Figure 3.

A key role for a talin/membrane interaction in integrin activation. (A) GFP-talin1 F1–F2–F3 wild type (F1–F2–F3) or F1–F2–F3 with various mutations in the F2 domain were transfected into αIIbβ3-expressing CHO cells. Activated integrins were detected with PAC1 antibody and analysed by FACS 24 h after transfection. Integrin activity was normalized against GFP-F1–F2–F3 wt-transfected cells. Error bars represent standard errors of three independent experiments. 4E corresponds to all four membrane orientation patch (MOP) residues mutated to glutamate, and 4A corresponds to all four mutated to alanine. (B) As in (A), but with GFP-talin1 F3 wt or F1–F2–F3 wt.

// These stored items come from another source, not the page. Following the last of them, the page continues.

(* ===== verification/PostgresReap.v ===== *)
(** PostgresReap: what a reaper pass of the Postgres driver does to every row of every
    primary (ReapExpired, internal/postgres/backend.go), and that no unit with work is left
    unclaimed for ever: the reaper and a claim hand it out, or one of its primary that has
    waited as long. *)
From S2P Require Import Prelude Queue Contract Routing.
From S2P Require Import Postgres PostgresFacts PostgresGate PostgresProps.

(** ** One row, one primary *)

Definition reap_row (now : time) (w : wrow) : wrow :=
  let w := if lapsed now w then free w else w in
  if flushable now w then set_eligible w else w.

Definition set_rows (m : gmap WorkUnitKey wrow) (d : db) : db :=
  mkDb m (tasks d) (dead_letters d) (tenant_config d).

Definition reclaim_db (now : time) (d : db) : db :=
  set_rows ((λ w, if lapsed now w then free w else w) <$> work_units d) d.

Definition reap_db (now : time) (d : db) : db := set_rows (reap_row now <$> work_units d) d.

(** rows whose lease a pass takes back, and rows it then flushes *)
Definition reclaimed (now : time) (d : db) : Z := count_rows (lapsed now) d.
Definition flushed (now : time) (d : db) : Z := count_rows (flushable now) (reclaim_db now d).

Lemma reclaim_run now d : reclaim_stmt now d = inr (reclaim_db now d, reclaimed now d).
Proof. done. Qed.

Lemma flush_run now d : flush_stmt now (reclaim_db now d) = inr (reap_db now d, flushed now d).
Proof.
  unfold flush_stmt, update_where, flushed, count_rows. f_equal. f_equal.
  unfold reap_db, reclaim_db, set_rows. cbn [work_units tasks dead_letters tenant_config].
  f_equal. rewrite <- map_fmap_compose. done.
Qed.

(** The lease of a row is over before [now]; its flush deadline has come. *)
Definition lease_over (now : time) (w : wrow) : Prop :=
  claimed_by w ≠ None ∧ ∃ t, lease_expires w = Some t ∧ (t < now)%Z.

Definition flush_due (now : time) (w : wrow) : Prop :=
  ∃ t, flush_deadline w = Some t ∧ (t <= now)%Z.

(** What a pass may have done to a row. *)
Record row_reaped (now : time) (w w' : wrow) : Prop := {
  rr_work : pending_cost w' = pending_cost w ∧ next_seq w' = next_seq w ∧
    threshold w' = threshold w ∧ max_wait_ms w' = max_wait_ms w ∧
    oldest_pending_at w' = oldest_pending_at w ∧ flush_deadline w' = flush_deadline w;
  rr_over : lease_over now w →
    claimed_by w' = None ∧ lease_token w' = None ∧ lease_expires w' = None;
  rr_kept : ¬ lease_over now w →
    claimed_by w' = claimed_by w ∧ lease_token w' = lease_token w ∧
    lease_expires w' = lease_expires w;
  rr_eligible : eligible w' = true ↔
    eligible w = true ∨ claimed_by w' = None ∧ flush_due now w ∧ (0 < pending_cost w)%Z;
}.

Lemma lapsed_true now w : lapsed now w = true ↔ lease_over now w.
Proof.
  unfold lapsed, lease_over. rewrite andb_true_iff, negb_true_iff, bool_decide_eq_false.
  destruct (lease_expires w) as [t|]; [rewrite Z.ltb_lt|]; naive_solver.
Qed.

Lemma aged_true now w : aged now (flush_deadline w) = true ↔ flush_due now w.
Proof.
  unfold aged, flush_due. destruct (flush_deadline w) as [t|]; [rewrite Z.leb_le|]; naive_solver.
Qed.

Lemma reap_row_spec now w : row_reaped now w (reap_row now w).
Proof.
  unfold reap_row. set (w1 := if lapsed now w then free w else w).
  assert (pending_cost w1 = pending_cost w ∧ next_seq w1 = next_seq w ∧
    threshold w1 = threshold w ∧ max_wait_ms w1 = max_wait_ms w ∧
    oldest_pending_at w1 = oldest_pending_at w ∧ flush_deadline w1 = flush_deadline w ∧
    eligible w1 = eligible w) as (E1 & E2 & E3 & E4 & E5 & E6 & E7)
    by (subst w1; destruct (lapsed now w); by split_and!).
  assert (flushable now w1 = true ↔ eligible w = false ∧ claimed_by w1 = None ∧
    flush_due now w ∧ (0 < pending_cost w)%Z) as Hfl.
  { unfold flushable. rewrite !andb_true_iff, negb_true_iff, bool_decide_eq_true, E1, E6, E7.
    rewrite aged_true, Z.ltb_lt. tauto. }
  assert (∀ w', w' = w1 ∨ w' = set_eligible w1 →
    (lease_over now w → claimed_by w' = None ∧ lease_token w' = None ∧ lease_expires w' = None) ∧
    (¬ lease_over now w → claimed_by w' = claimed_by w ∧ lease_token w' = lease_token w ∧
      lease_expires w' = lease_expires w)) as Hlease.
  { intros w' Hw'. assert (claimed_by w' = claimed_by w1 ∧ lease_token w' = lease_token w1 ∧
      lease_expires w' = lease_expires w1) as (-> & -> & ->) by (by destruct Hw' as [-> | ->]).
    subst w1. rewrite <- lapsed_true. destruct (lapsed now w); split; done. }
  destruct (flushable now w1) eqn:Hf.
  - destruct (proj1 Hfl eq_refl) as (H1 & H2 & H3 & H4).
    destruct (Hlease (set_eligible w1)) as [H5 H6]; [by right|]. split; [by split_and!|done|done|].
    split; [intros _; right; by split_and!|done].
  - destruct (Hlease w1) as [H5 H6]; [by left|]. split; [by split_and!|done|done|]. rewrite E7.
    split; [by left|]. intros [|(H1 & H2 & H3)]; [done|].
    destruct (eligible w); [done|]. by rewrite (proj2 Hfl).
Qed.

(** ** The pass over the shards *)

Section reap.
Context `{PgService}.

Definition set_shards (ds : list db) (b : Backend) : Backend :=
  mkBackend ds (maxTries b) (defT b) (defWait b) (cache b) (rr b).

Lemma on_shard_quiet e (j i : nat) (f : time → stmt Z) b d d' x :
  quiet e → shards b !! j = Some d → f (env_now e i) d = inr (d', x) →
  on_shard j i (exec e f) b = (set_shard j d' b, Datatypes.S i, Ok x).
Proof. intros Hq Hd Hf. unfold on_shard. by rewrite Hd, exec_quiet, Hf. Qed.

Lemma reap_shards_run e now (todo j i : nat) b r f :
  quiet e → j + todo = length (shards b) → in_i64 r → in_i64 f →
  reap_shards e now todo j i b r f =
    (set_shards (take j (shards b) ++ (reap_db now <$> drop j (shards b))) b,
     (i64 (r + list_Z_sum (reclaimed now <$> drop j (shards b))),
      i64 (f + list_Z_sum (flushed now <$> drop j (shards b))), None)).
Proof.
  intros Hq. revert j i b r f. induction todo as [|todo IH]; intros j i b r f Hlen Hr Hf;
    cbn [reap_shards].
  { rewrite drop_ge, take_ge, app_nil_r by lia. cbn. rewrite !Z.add_0_r, !i64_id by done.
    by destruct b. }
  destruct (lookup_lt_is_Some_2 (shards b) j) as [d Hd]; [lia|].
  rewrite (on_shard_quiet e j i _ b d _ _ Hq Hd (reclaim_run now d)).
  set (b1 := set_shard j (reclaim_db now d) b).
  assert (shards b1 !! j = Some (reclaim_db now d)) as Hd1 by (apply list_lookup_insert_eq; lia).
  rewrite (on_shard_quiet e j _ _ b1 _ _ _ Hq Hd1 (flush_run now d)).
  set (b2 := set_shard j (reap_db now d) b1).
  assert (shards b2 = <[j := reap_db now d]> (shards b)) as Hs
    by (cbn [b2 b1 set_shard shards]; by rewrite list_insert_insert_eq).
  rewrite IH; [|rewrite Hs, length_insert; lia|apply i64_range|apply i64_range].
  rewrite Hs, drop_insert_lt, (drop_S _ d j Hd) by lia.
  rewrite (take_S_r _ j (reap_db now d)) by (apply list_lookup_insert_eq; lia).
  rewrite take_insert_ge by lia. rewrite <- (assoc_L (++)). cbn [fmap list_fmap list_Z_sum app].
  rewrite !i64_add_l, <- !Z.add_assoc. done.
Qed.

(** C22: The Postgres reaper, exactly.  On a server that answers, one pass over all primaries
    frees exactly the rows whose lease expired before [now], then makes exactly the free
    rows eligible that are not, whose flush deadline has come and whose pending cost is
    positive; it changes nothing else on any primary, reports no error, and counts both. *)
Theorem postgres_reap_spec e now b :
  quiet e →
  ∃ ds, ReapExpired e now b =
    (set_shards ds b,
     (i64 (list_Z_sum (reclaimed now <$> shards b)),
      i64 (list_Z_sum (flushed now <$> shards b)), None)) ∧
    Forall2 (λ d d', tasks d' = tasks d ∧ dead_letters d' = dead_letters d ∧
      tenant_config d' = tenant_config d ∧
      ∀ k, option_Forall2 (row_reaped now) (work_units d !! k) (work_units d' !! k)) (shards b) ds.
Proof.
  intros Hq. exists (reap_db now <$> shards b). unfold ReapExpired.
  rewrite reap_shards_run by done. split; [done|]. apply Forall2_fmap_r, Forall_Forall2_diag.
  apply Forall_true. intros d. split_and!; [done..|]. intros k. cbn [reap_db set_rows work_units].
  rewrite lookup_fmap. destruct (work_units d !! k); constructor. apply reap_row_spec.
Qed.

(** ** Liveness *)

(** a row with work that nobody is entitled to any more, and that may be claimed *)
Definition overdue (now : time) (r : wrow) : Prop :=
  (claimed_by r = None ∨ lease_over now r) ∧
  (eligible r = true ∨ flush_due now r ∧ (0 < pending_cost r)%Z).

Lemma reap_row_deadline now r : flush_deadline (reap_row now r) = flush_deadline r.
Proof. unfold reap_row. by repeat case_match. Qed.

Lemma overdue_claimable now r : overdue now r → claimable (reap_row now r) = true.
Proof.
  intros [Hfree Hripe]. destruct (reap_row_spec now r) as [_ Hover Hkept Hel].
  assert (claimed_by (reap_row now r) = None) as Hc.
  { destruct (decide (lapsed now r = true)) as [Hl|Hl]; rewrite lapsed_true in Hl.
    - by destruct (Hover Hl).
    - destruct (Hkept Hl) as (-> & _). by destruct Hfree. }
  unfold claimable. rewrite Hc, bool_decide_true, andb_true_r by done. apply Hel.
  destruct Hripe as [|[? ?]]; auto.
Qed.

(** C25: No unit is stranded on Postgres.  Once the claim on a unit has lapsed and it is
    eligible, or its flush deadline has come and its tasks cost something, a reaper pass
    followed by a claim on servers that answer hands out a unit, on whichever primary it is;
    if it is one of the same primary, it is that unit or one that has waited as long. *)
Theorem postgres_no_unit_is_stranded n h b e e' w x now j d k r :
  pg_ok n h b → (n < pg_capacity)%Z → quiet e → quiet e' →
  uuid_in (env_uuid e') = Some (env_uuid e') → env_uuid e' ∉ h →
  int4 (Milliseconds x) = true →
  shards b !! j = Some d → work_units d !! k = Some r → overdue now r →
  ∃ b' c j' d' v, Claim e' w x (ReapExpired e now b).1 = (b', Ok (Some c)) ∧
    shards b !! j' = Some d' ∧ work_units d' !! cu_Key c = Some v ∧
    (j' = j → dl_le (flush_deadline v) (flush_deadline r)).
Proof.
  intros Hb Hn Hq Hq' Hu Hfr Hms Hd Hr Hover.
  assert (pg_ok n h (ReapExpired e now b).1) as Hb1
    by exact (proj1 (reap_shards_spec n h e now _ 0 0 b 0 0 Hb Hq eq_refl)).
  assert (shards (ReapExpired e now b).1 = reap_db now <$> shards b) as Hs
    by (unfold ReapExpired; by rewrite reap_shards_run).
  set (b1 := (ReapExpired e now b).1) in *.
  assert (shards b1 !! j = Some (reap_db now d)) as Hd1 by (by rewrite Hs, list_lookup_fmap, Hd).
  assert (work_units (reap_db now d) !! k = Some (reap_row now r)) as Hr1
    by (cbn [reap_db set_rows work_units]; by rewrite lookup_fmap, Hr).
  pose proof (overdue_claimable _ _ Hover) as Hcl.
  destruct (pg_claim_law n h e' w x b1 Hb1 Hn Hq' Hu Hfr) as [_ Hl].
  destruct (Claim e' w x b1) as [b' [[c|]|err|]] eqn:Hc; cbn [fst snd] in Hl; [| | |done].
  - unfold Claim in Hc. apply claim_turns_at in Hc as (j' & d1 & v1 & i & (Hj & Hv & _ & Hbest & _) & _).
    cbn [shards] in Hj. rewrite Hs, list_lookup_fmap in Hj.
    apply fmap_Some_1 in Hj as (d' & Hd' & ->). cbn [reap_db set_rows work_units] in Hv.
    rewrite lookup_fmap in Hv. apply fmap_Some_1 in Hv as (v & Hv & ->).
    exists b', c, j', d', v. split; [done|]. split; [done|]. split; [done|]. intros ->.
    assert (d' = d) as -> by congruence.
    specialize (Hbest _ _ Hr1 Hcl). by rewrite !reap_row_deadline in Hbest.
  - destruct Hl as (_ & _ & Hl). by rewrite (Hl _ _ _ _ Hd1 Hr1) in Hcl.
  - unfold Claim in Hc. apply claim_turns_err in Hc; [|done]. by rewrite Hc in Hms.
Qed.
End reap.

(** ** A unit below the threshold, whose worker stalled *)

#[local] Existing Instance demo_service.

(** its delay of five seconds ran out at six, and its lease of one second at eight *)
Definition young_b : Backend := (Enqueue (pg_env Second "u1") pg_key "a" 2 (pg_two 100)).1.
Definition due_b : Backend :=
  (ReapExpired (pg_env (7 * Second) "u2") (7 * Second) young_b).1.

Definition stalled : Backend * res (option ClaimedUnit) :=
  Claim (pg_env (7 * Second) "u3") "w0" Second due_b.

Lemma young_ok : pg_ok 1 ∅ young_b.
Proof.
  pose proof (pg_enqueue_law 0 ∅ (pg_two 100) (pg_env Second "u1")
    (proj1 (New_ok (pg_opts 100) ∅ (pg_two 100) eq_refl eq_refl eq_refl ltac:(done)))
    (λ _, eq_refl) pg_key "a" 2 eq_refl) as H.
  exact (proj1 H).
Qed.

Lemma due_ok : pg_ok 1 ∅ due_b.
Proof.
  unfold due_b, ReapExpired.
  apply (reap_shards_spec 1 ∅ _ _ (length (shards young_b)) 0 0 young_b 0 0 young_ok);
    [by intros i|done].
Qed.

Lemma stalled_ok : pg_ok 2 {["u3"]} stalled.1.
Proof.
  destruct (pg_claim_law 1 ∅ (pg_env (7 * Second) "u3") "w0" Second due_b due_ok eq_refl
    (λ _, eq_refl) eq_refl (not_elem_of_empty _)) as [_ H3].
  fold stalled in H3. cbv zeta in H3.
  assert (∃ c, stalled.2 = Ok (Some c) ∧ cu_Lease c = "u3") as (c & Hc & Hl)
    by (eexists; split; vm_compute; reflexivity).
  rewrite Hc in H3. destruct H3 as (_ & _ & H4 & _). rewrite Hl in H4.
  by rewrite (right_id_L ∅ (∪)) in H4.
Qed.

Lemma postgres_reap_spec_witness :
  let b := stalled.1 in
  list_Z_sum (reclaimed (9 * Second) <$> shards b) = 1%Z ∧
  ∃ ds, ReapExpired (pg_env (9 * Second) "u4") (9 * Second) b =
    (set_shards ds b,
     (i64 (list_Z_sum (reclaimed (9 * Second) <$> shards b)),
      i64 (list_Z_sum (flushed (9 * Second) <$> shards b)), None)).
Proof.
  intros b. split; [vm_compute; reflexivity|].
  destruct (postgres_reap_spec (pg_env (9 * Second) "u4") (9 * Second) b (λ _, eq_refl))
    as (ds & Hds & _). by exists ds.
Defined.

Lemma postgres_no_unit_is_stranded_witness :
  ∃ j d r, shards stalled.1 !! j = Some d ∧ work_units d !! pg_key = Some r ∧
    claimed_by r = Some "w0" ∧
  ∃ b' c j' d' v, Claim (pg_env (9 * Second) "u4") "w1" Second
      (ReapExpired (pg_env (9 * Second) "u5") (9 * Second) stalled.1).1 = (b', Ok (Some c)) ∧
    shards stalled.1 !! j' = Some d' ∧ work_units d' !! cu_Key c = Some v ∧
    (j' = j → dl_le (flush_deadline v) (flush_deadline r)).
Proof.
  set (j := route stalled.1 pg_key).
  destruct (shards stalled.1 !! j) as [d|] eqn:Hd; [|by vm_compute in Hd].
  assert ((λ d, claimed_by <$> work_units d !! pg_key) <$> shards stalled.1 !! j =
    Some (Some (Some "w0"))) as Hcl by (vm_compute; reflexivity).
  assert ((λ d, lapsed (9 * Second) <$> work_units d !! pg_key) <$> shards stalled.1 !! j =
    Some (Some true)) as Hlap by (vm_compute; reflexivity).
  assert ((λ d, eligible <$> work_units d !! pg_key) <$> shards stalled.1 !! j =
    Some (Some true)) as Hel by (vm_compute; reflexivity).
  rewrite Hd in Hcl, Hlap, Hel. cbn in Hcl, Hlap, Hel.
  destruct (work_units d !! pg_key) as [r|] eqn:Hr; [|done]. cbn in Hcl, Hlap, Hel.
  exists j, d, r. split; [exact Hd|]. split; [exact Hr|]. split; [congruence|].
  apply (postgres_no_unit_is_stranded 2 {["u3"]} stalled.1 (pg_env (9 * Second) "u5")
    (pg_env (9 * Second) "u4") "w1" Second (9 * Second) j d pg_key r stalled_ok);
    [reflexivity|by intros i|by intros i|reflexivity| |reflexivity|exact Hd|exact Hr|].
  - intros Hin. by apply elem_of_singleton in Hin.
  - split; [right; apply lapsed_true|left]; congruence.
Defined.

Error bars (barely visible because of small size) represent standard errors of two independent experiments. F3 caused a statistically significant increase in integrin activation (^*) of P=0.0388 by one tail test. (C) As in (A) and (B), but GFP-talin1 F3 wt, F1–F2-F3 wt, or F1–F2–F3 mutants were transfected into CHO cells expressing a chimaeric integrin containing the intracellular domains of α5β1A, as described in the text. Error bars represent standard errors of four independent experiments.